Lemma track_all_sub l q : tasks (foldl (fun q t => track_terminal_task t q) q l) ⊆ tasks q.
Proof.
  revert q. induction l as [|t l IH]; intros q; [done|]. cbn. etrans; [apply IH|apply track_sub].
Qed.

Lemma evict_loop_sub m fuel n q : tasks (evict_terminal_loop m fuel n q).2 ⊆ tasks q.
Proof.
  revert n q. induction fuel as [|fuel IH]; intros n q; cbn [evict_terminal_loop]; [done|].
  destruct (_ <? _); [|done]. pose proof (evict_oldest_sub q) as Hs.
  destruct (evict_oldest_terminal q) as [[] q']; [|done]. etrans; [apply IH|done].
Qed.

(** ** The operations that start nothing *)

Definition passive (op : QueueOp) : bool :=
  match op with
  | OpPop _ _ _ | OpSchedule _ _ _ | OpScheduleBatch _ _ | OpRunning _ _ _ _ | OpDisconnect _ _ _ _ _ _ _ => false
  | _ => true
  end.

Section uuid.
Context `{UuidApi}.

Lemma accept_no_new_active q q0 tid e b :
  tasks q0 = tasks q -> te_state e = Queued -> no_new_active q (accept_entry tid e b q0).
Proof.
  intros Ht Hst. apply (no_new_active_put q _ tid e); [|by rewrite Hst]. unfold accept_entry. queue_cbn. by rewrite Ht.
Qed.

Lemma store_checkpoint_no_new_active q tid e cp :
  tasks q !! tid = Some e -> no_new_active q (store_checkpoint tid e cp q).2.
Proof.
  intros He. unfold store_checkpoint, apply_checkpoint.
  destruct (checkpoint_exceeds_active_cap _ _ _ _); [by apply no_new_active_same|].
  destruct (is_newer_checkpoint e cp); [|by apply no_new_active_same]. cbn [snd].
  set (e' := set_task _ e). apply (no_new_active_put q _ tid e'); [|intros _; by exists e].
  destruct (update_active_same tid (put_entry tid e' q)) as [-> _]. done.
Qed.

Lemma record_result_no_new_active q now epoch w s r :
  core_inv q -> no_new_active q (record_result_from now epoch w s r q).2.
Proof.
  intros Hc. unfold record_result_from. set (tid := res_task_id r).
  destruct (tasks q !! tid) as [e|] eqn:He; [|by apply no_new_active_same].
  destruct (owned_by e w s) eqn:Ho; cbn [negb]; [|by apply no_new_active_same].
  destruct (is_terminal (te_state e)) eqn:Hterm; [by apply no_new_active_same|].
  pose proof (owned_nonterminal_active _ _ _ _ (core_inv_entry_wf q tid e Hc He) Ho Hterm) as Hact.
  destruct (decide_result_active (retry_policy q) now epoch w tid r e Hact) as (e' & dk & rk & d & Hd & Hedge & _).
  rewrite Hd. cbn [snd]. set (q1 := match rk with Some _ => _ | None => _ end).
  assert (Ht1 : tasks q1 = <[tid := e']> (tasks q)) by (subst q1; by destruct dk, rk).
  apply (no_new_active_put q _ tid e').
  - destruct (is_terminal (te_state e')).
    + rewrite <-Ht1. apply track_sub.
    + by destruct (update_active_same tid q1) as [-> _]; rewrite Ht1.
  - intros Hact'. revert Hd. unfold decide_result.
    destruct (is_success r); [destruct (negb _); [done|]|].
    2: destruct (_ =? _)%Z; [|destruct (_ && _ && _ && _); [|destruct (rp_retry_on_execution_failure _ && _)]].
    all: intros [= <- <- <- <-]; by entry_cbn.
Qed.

*WHAT YOU NEED TO DO*
Using the data above, transcribe the lines that run from the line with "set (e' := set_task" to the line with "pose proof (owned_nonterminal_active", both ends kept, and output nothing else.

*TASK SOLUTION*
  set (e' := set_task _ e). apply (no_new_active_put q _ tid e'); [|intros _; by exists e].
  destruct (update_active_same tid (put_entry tid e' q)) as [-> _]. done.
Qed.

Lemma record_result_no_new_active q now epoch w s r :
  core_inv q -> no_new_active q (record_result_from now epoch w s r q).2.
Proof.
  intros Hc. unfold record_result_from. set (tid := res_task_id r).
  destruct (tasks q !! tid) as [e|] eqn:He; [|by apply no_new_active_same].
  destruct (owned_by e w s) eqn:Ho; cbn [negb]; [|by apply no_new_active_same].
  destruct (is_terminal (te_state e)) eqn:Hterm; [by apply no_new_active_same|].
  pose proof (owned_nonterminal_active _ _ _ _ (core_inv_entry_wf q tid e Hc He) Ho Hterm) as Hact.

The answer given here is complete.